O tempo e a política: mudanças radicais para resultados diferentes
No mês passado publiquei um pequeno ensaio, Futuro e Lobisomens - Uma proposta de trabalho para Portugal: melhorar a democracia, aumentar a decência do Estado, viver em liberdade (Âncora Editora). Deste texto, sumario apenas duas ideias, que talvez possam ajudar a ter outros olhos para uma realidade que nos surge como imóvel e sempre na iminência de uma descrença imparável.
A primeira delas é a de que provavelmente faria bem ao exercício de mandatos em cargos públicos, designadamente nos cargos eletivos e em cargos de designação para funções políticas, uma restrição na possibilidade da sua manutenção de forma ilimitada.
Em concreto: funções como as de deputado, primeiro-ministro, ministro ou secretário de Estado apenas poderiam ser assumidas, em continuidade, por um período, limitado, de tempo, por exemplo, 8 anos ou duas legislaturas, à semelhança do que hoje sucede com os autarcas, que apenas podem exercer três mandatos sequenciais. A definição da vida política como vida laboral e da vida laboral como vida política é uma perversão em si mesma, que apenas uma efetiva impossibilidade legal pode impedir. Tal permitiria, entre outras coisas, que o discurso da renovação, da pertença à realidade e do sentido de serviço público pudesse ter uma outra eficácia prática. Neste momento, diretores-gerais de serviços da Administração Pública já têm um máximo legal de permanência no cargo de 10 anos (e já foi menos), administradores de alguns reguladores públicos 6 anos, presidentes de câmara ou de junta de freguesia três mandatos.
A segunda ideia é a de que, dentro dos partidos políticos, a mesma lógica fosse adotada, ou seja, que o exercício de cargos executivos dentro de um partido político (ou pelo menos de um que se apresentasse a eleições) fosse obrigatoriamente limitado no tempo. Não se poderia ser presidente, secretário-geral ou membro de um qualquer órgão partidário, nacional, regional ou local, de forma continuada, para além de um dado período de alguns anos.

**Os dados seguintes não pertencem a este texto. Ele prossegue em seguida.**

(** * movers: date validation, source locator, table parser and fetch cache

    A shallow embedding of package [movers] (the file holding [MoverList],
    [Date], [cache.Get], [parseTable] and [trToStock]).  Go values are
    modelled as follows.

    - [int], [time.Month]: [Z]; where the Go standard library computes on
      64-bit words the wrap-around is written out ([wrap_int],
      [wrap_uint64]).
    - [string], [[]byte]: [string], one [ascii] per byte.
    - [float64]: [spec_float], the IEEE-754 binary64 values of the
      Standard Library ([prec = 53], [emax = 1024]).
    - [error]: the inductive [error], one constructor per place an error is
      made.
    - [map[string]*cached]: [gmap string cached]; a key owns its entry for
      the life of the map, so the map of records models the pointers.
    - a panic: the [Panics] outcome.

    The packages the code calls (time, utf8, transform, strconv, regexp,
    goquery, fmt, and net/http and encoding/json for the handlers) are
    modelled by the parts of them it reaches, each in a module of its
    name.  What cannot be read off any text is a parameter
    of the section: the clock, the Unicode tables above ASCII,
    [fmt.Sprintf] on formats other than the ones modelled, and what the
    network answers. *)

From Stdlib Require Import ZArith List String Ascii Bool Lia.
From Stdlib Require Import Floats.SpecFloat.
From stdpp Require Import gmap strings.
Import ListNotations.

#[local] Set Warnings "-register-all".
Local Open Scope Z_scope.

(** ** Machine integers *)

(** A Go [int] (64 bits): the representative of [z] in [-2^63, 2^63). *)
Definition wrap_int (z : Z) : Z := (z + 2 ^ 63) mod 2 ^ 64 - 2 ^ 63.

(** A Go [uint64]: the representative of [z] in [0, 2^64). *)
Definition wrap_uint64 (z : Z) : Z := z mod 2 ^ 64.

Definition minInt : Z := - 2 ^ 63.
Definition maxInt : Z := 2 ^ 63 - 1.

(** ** Package time: what [Date.Validate] calls *)

Module time.

Inductive Weekday :=
| Sunday | Monday | Tuesday | Wednesday | Thursday | Friday | Saturday.

(** [Weekday(n)] for [n] in [0, 6]. *)
Definition Weekday_of_Z (n : Z) : Weekday :=
  match n with
  | 0 => Sunday | 1 => Monday | 2 => Tuesday | 3 => Wednesday
  | 4 => Thursday | 5 => Friday | _ => Saturday
  end.

Definition secondsPerDay : Z := 86400.
Definition secondsPerWeek : Z := 7 * secondsPerDay.
Definition daysPer400Years : Z := 365 * 400 + 97.
Definition daysPer100Years : Z := 365 * 100 + 24.
Definition daysPer4Years : Z := 365 * 4 + 1.

(** The year of absolute time zero; chosen so that
    [(year - absoluteZeroYear) mod 400 = (year - 1) mod 400]. *)
Definition absoluteZeroYear : Z := -292277022399.

(** [daysBefore[m]]: days in a non-leap year before month [m+1]. *)
Definition daysBefore : list Z :=
  [0; 31; 59; 90; 120; 151; 181; 212; 243; 273; 304; 334; 365].

(** [func norm(hi, lo, base int) (nhi, nlo int)]: bring [lo] into
    [0, base), carrying into [hi].  Go's [/] truncates ([Z.quot]). *)
Definition norm (hi lo base : Z) : Z * Z :=
  let '(hi, lo) :=
    if lo <? 0 then
      let n := wrap_int (Z.quot (wrap_int (wrap_int (- lo) - 1)) base + 1) in
      (wrap_int (hi - n), wrap_int (lo + wrap_int (n * base)))
    else (hi, lo) in
  if lo >=? base then
    let n := Z.quot lo base in
    (wrap_int (hi + n), wrap_int (lo - wrap_int (n * base)))
  else (hi, lo).

(** [func isLeap(year int) bool]; Go's [%] is the truncated remainder. *)
Definition isLeap (year : Z) : bool :=
  (Z.rem year 4 =? 0) && (negb (Z.rem year 100 =? 0) || (Z.rem year 400 =? 0)).

(** [func daysSinceEpoch(year int) uint64]: days from the absolute epoch
    to 1 January of [year]. *)
Definition daysSinceEpoch (year : Z) : Z :=
  let y := wrap_uint64 (year - absoluteZeroYear) in
  let n := y / 400 in
  let y := wrap_uint64 (y - wrap_uint64 (400 * n)) in
  let d := wrap_uint64 (daysPer400Years * n) in
  let n := y / 100 in
  let y := wrap_uint64 (y - wrap_uint64 (100 * n)) in
  let d := wrap_uint64 (d + wrap_uint64 (daysPer100Years * n)) in
  let n := y / 4 in
  let y := wrap_uint64 (y - wrap_uint64 (4 * n)) in
  let d := wrap_uint64 (d + wrap_uint64 (daysPer4Years * n)) in
  let n := y in
  wrap_uint64 (d + wrap_uint64 (365 * n)).

(** A [time.Time] in UTC, held by what [t.abs()] returns: the seconds
    since the absolute epoch, a [uint64]. *)
Record Time := { abs : Z }.

(** [time.Date(year, month, day, 0, 0, 0, 0, time.UTC)].  Month and day
    may be outside their usual ranges and are normalised: the month by
    [norm], the day by being added to the day count.  Hour, minute, second
    and nanosecond are zero here and [norm] leaves them so. *)
Definition Date (year month day : Z) : Time :=
  let m := wrap_int (month - 1) in
  let '(year, m) := norm year m 12 in
  let month := m + 1 in
  let d := daysSinceEpoch year in
  let d := wrap_uint64 (d + nth (Z.to_nat (month - 1)) daysBefore 0) in
  let d := if isLeap year && (3 <=? month) then wrap_uint64 (d + 1) else d in
  let d := wrap_uint64 (d + wrap_uint64 (day - 1)) in
  {| abs := wrap_uint64 (d * secondsPerDay) |}.

(** [func absWeekday(abs uint64) Weekday]: 1 January of the absolute year
    was a Monday. *)
Definition absWeekday (a : Z) : Weekday :=
  let sec := wrap_uint64 (a + 1 * secondsPerDay) mod secondsPerWeek in
  Weekday_of_Z (sec / secondsPerDay).

(** [func (t Time) Weekday() Weekday]. *)
Definition Weekday_of (t : Time) : Weekday := absWeekday (abs t).

End time.

(** ** Errors *)

(** One constructor per place the package makes or passes on an error. *)
Inductive error :=
| ErrInvalidYear                 (* errors.New(`invalid year`) *)
| ErrInvalidDay                  (* errors.New(`invalid day`) *)
| ErrWeekend                     (* `Movers data is not available on weekends` *)
| ErrTransport (msg : string)    (* netClient.Get failed *)
| ErrStatus (code : Z)           (* "status code error: %d %s" *)
| ErrRead (msg : string)         (* goquery.NewDocumentFromReader failed *)
| ErrColumns (got : nat)         (* `expected 6 columns, got %d` *)
| ErrNameTicker (got : nat)      (* `expected ... to have 3 elements, got %d` *)
| ErrSyntax (fn : string) (s : string)   (* strconv: invalid syntax *)
| ErrRange (fn : string) (s : string).   (* strconv: value out of range *)

(** The classes of the error taxonomy. *)
Inductive ErrorClass :=
| InvalidDate | WeekendUnavailable | NetworkError | BadStatus
| MalformedDocument | ColumnCountMismatch | NameTickerFormat
| NumericParseError.

Definition classify (e : error) : ErrorClass :=
  match e with
  | ErrInvalidYear | ErrInvalidDay => InvalidDate
  | ErrWeekend => WeekendUnavailable
  | ErrTransport _ => NetworkError
  | ErrStatus _ => BadStatus
  | ErrRead _ => MalformedDocument
  | ErrColumns _ => ColumnCountMismatch
  | ErrNameTicker _ => NameTickerFormat
  | ErrSyntax _ _ | ErrRange _ _ => NumericParseError
  end.

(** What a call does: it returns, or it panics. *)
Inductive outcome (A : Type) :=
| Returns (a : A)
| Panics (msg : string).
Arguments Returns {A} a.
Arguments Panics {A} msg.

(** ** Bytes and runes *)

Local Open Scope string_scope.
Local Open Scope Z_scope.

(** The value of a byte. *)
Definition byte_val (c : ascii) : Z := Z.of_N (N_of_ascii c).

(** [utf8.RuneError], U+FFFD, and its encoding. *)
Definition RuneError : Z := 65533.
Definition RuneError_utf8 : string :=
  String (ascii_of_N 239) (String (ascii_of_N 191) (String (ascii_of_N 189) "")).

Module utf8.

(** Continuation bytes lie in [locb, hicb]. *)
Definition locb : Z := 128.
Definition hicb : Z := 191.

(** What the table [first] and [acceptRanges] say of a leading byte at or
    above [RuneSelf]: the length of the sequence and the range the second
    byte must lie in; [None] marks an invalid leading byte. *)
Definition first (p0 : Z) : option (nat * Z * Z) :=
  if (194 <=? p0) && (p0 <=? 223) then Some (2%nat, locb, hicb)
  else if p0 =? 224 then Some (3%nat, 160, hicb)
  else if (225 <=? p0) && (p0 <=? 236) then Some (3%nat, locb, hicb)
  else if p0 =? 237 then Some (3%nat, locb, 159)
  else if (238 <=? p0) && (p0 <=? 239) then Some (3%nat, locb, hicb)
  else if p0 =? 240 then Some (4%nat, 144, hicb)
  else if (241 <=? p0) && (p0 <=? 243) then Some (4%nat, locb, hicb)
  else if p0 =? 244 then Some (4%nat, locb, 143)
  else None.

Definition in_range (lo hi b : Z) : bool := (lo <=? b) && (b <=? hi).

(** [func DecodeRune(p []byte) (r rune, size int)]. *)
Definition DecodeRune (p : string) : Z * nat :=
  match p with
  | "" => (RuneError, 0%nat)
  | String c0 p1 =>
    let p0 := byte_val c0 in
    if p0 <? 128 then (p0, 1%nat)
    else
      match first p0 with
      | None => (RuneError, 1%nat)
      | Some (sz, lo, hi) =>
        match p1 with
        | "" => (RuneError, 1%nat)
        | String c1 p2 =>
          let b1 := byte_val c1 in
          if negb (in_range lo hi b1) then (RuneError, 1%nat)
          else if (sz <=? 2)%nat then
            (Z.lor (Z.shiftl (Z.land p0 31) 6) (Z.land b1 63), 2%nat)
          else
            match p2 with
            | "" => (RuneError, 1%nat)
            | String c2 p3 =>
              let b2 := byte_val c2 in
              if negb (in_range locb hicb b2) then (RuneError, 1%nat)
              else if (sz <=? 3)%nat then
                (Z.lor (Z.lor (Z.shiftl (Z.land p0 15) 12)
                              (Z.shiftl (Z.land b1 63) 6))
                       (Z.land b2 63), 3%nat)
              else
                match p3 with
                | "" => (RuneError, 1%nat)
                | String c3 _ =>
                  let b3 := byte_val c3 in
                  if negb (in_range locb hicb b3) then (RuneError, 1%nat)
                  else
                    (Z.lor (Z.lor (Z.lor (Z.shiftl (Z.land p0 7) 18)
                                         (Z.shiftl (Z.land b1 63) 12))
                                  (Z.shiftl (Z.land b2 63) 6))
                           (Z.land b3 63), 4%nat)
                end
            end
        end
      end
  end.

End utf8.

Module transform.

(** What the loop of [removeF.Transform] is doing at a byte of [src]:
    decoding a new rune, or passing over the rest of a rune it has decided
    to copy or to drop. *)
Inductive mode :=
| Decode
| Copy (left : nat)
| Drop (left : nat).

(** The mode for the [left] bytes of a rune after its first. *)
Definition rest_of (keep : bool) (left : nat) : mode :=
  match left with
  | O => Decode
  | S _ => if keep then Copy left else Drop left
  end.

(** [func (t removeF) Transform(dst, src []byte, atEOF bool)] with
    [atEOF = true], as the bytes written to [dst]: [room] is
    [len(dst) - nDst].  A rune [r] with [t r] is dropped.  A byte that
    starts no valid encoding is read as [RuneError] and, unless dropped,
    written as the three bytes of U+FFFD.  Running out of room stops the
    loop ([ErrShortDst]). *)
Fixpoint Transform (t : Z -> bool) (m : mode) (room : nat) (src : string)
  : string :=
  match src with
  | "" => ""
  | String c rest =>
    match m with
    | Copy k => String c (Transform t (rest_of true (Nat.pred k)) room rest)
    | Drop k => Transform t (rest_of false (Nat.pred k)) room rest
    | Decode =>
      let '(r, sz) := utf8.DecodeRune src in
      if (128 <=? byte_val c) && (sz =? 1)%nat then
        if t r then Transform t Decode room rest
        else if (room <? 3)%nat then ""
        else RuneError_utf8 ++ Transform t Decode (room - 3) rest
      else if t r then Transform t (rest_of false (Nat.pred sz)) room rest
      else if (room <? sz)%nat then ""
      else String c (Transform t (rest_of true (Nat.pred sz)) (room - sz) rest)
    end
  end.

End transform.

(** ** Package strconv *)

Module strconv.

Definition is_digit (c : ascii) : bool :=
  (48 <=? byte_val c) && (byte_val c <=? 57).

(** The value of a string of decimal digits read left to right from [acc];
    [None] when a byte is no digit. *)
Fixpoint digits_from (acc : Z) (s : string) : option Z :=
  match s with
  | "" => Some acc
  | String c rest =>
    if is_digit c then digits_from (acc * 10 + (byte_val c - 48)) rest
    else None
  end.

(** A leading sign: whether it is ['-'], and the rest. *)
Definition split_sign (s : string) : bool * string :=
  match s with
  | String "-" rest => (true, rest)
  | String "+" rest => (false, rest)
  | _ => (false, s)
  end.

(** Whether the digits of [s] before its first byte that is no digit
    take the number read from [acc] beyond a [uint64]: [ParseUint] reads
    the bytes in order and returns the range error at the digit that
    overflows, before it has seen a later byte that is no digit. *)
Fixpoint overflows (acc : Z) (s : string) : bool :=
  match s with
  | "" => false
  | String c rest =>
    if is_digit c then
      let n := acc * 10 + (byte_val c - 48) in
      (2 ^ 64 <=? n) || overflows n rest
    else false
  end.

(** [func Atoi(s string) (int, error)] on a 64-bit platform: an optional
    sign and one or more decimal digits give their value, or [ErrRange]
    when it does not fit an [int]; a byte that is no digit gives
    [ErrSyntax], unless the digits before it have overflowed already.
    The short strings of the fast path (under 19 bytes, too few to
    overflow) and the long ones handed to [ParseInt] come out the same. *)
Definition Atoi (s : string) : Z + error :=
  let '(neg, body) := split_sign s in
  match body with
  | "" => inr (ErrSyntax "Atoi" s)
  | _ =>
    match digits_from 0 body with
    | None =>
      if overflows 0 body then inr (ErrRange "Atoi" s)
      else inr (ErrSyntax "Atoi" s)
    | Some n =>
      let v := if neg then - n else n in
      if (minInt <=? v) && (v <=? maxInt) then inl v
      else inr (ErrRange "Atoi" s)
    end
  end.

Antecipo naturalmente as críticas mais óbvias: que isto seria uma restrição abusiva a direitos políticos fundamentais, desde logo o de eleger e ser eleito, e uma compressão legal inadmissível ao funcionamento de estruturas de participação política, voluntárias e elas próprias democráticas. Concordo apenas com a parte de ser uma restrição e uma compressão, mas que me parecem legítimas, desde logo porque se destinam a proteger o próprio sistema de vícios que o seu funcionamento natural traz.
Levaria isto a uma descaracterização ideológica dos partidos, a uma falta de capacidade para o exercício de cargos públicos, a um amadorismo de fação a tomar conta do Estado? Creio que isso está inteiramente por demonstrar. Ainda há poucos dias um antigo presidente de um governo regional explicava na imprensa como falsificou assinaturas, num ato eleitoral partidário, para eleger aquele que acabou por ser primeiro-ministro durante uma década... A política, afinal, acaba por ser uma coisa demasiado séria para ser deixada apenas aos políticos.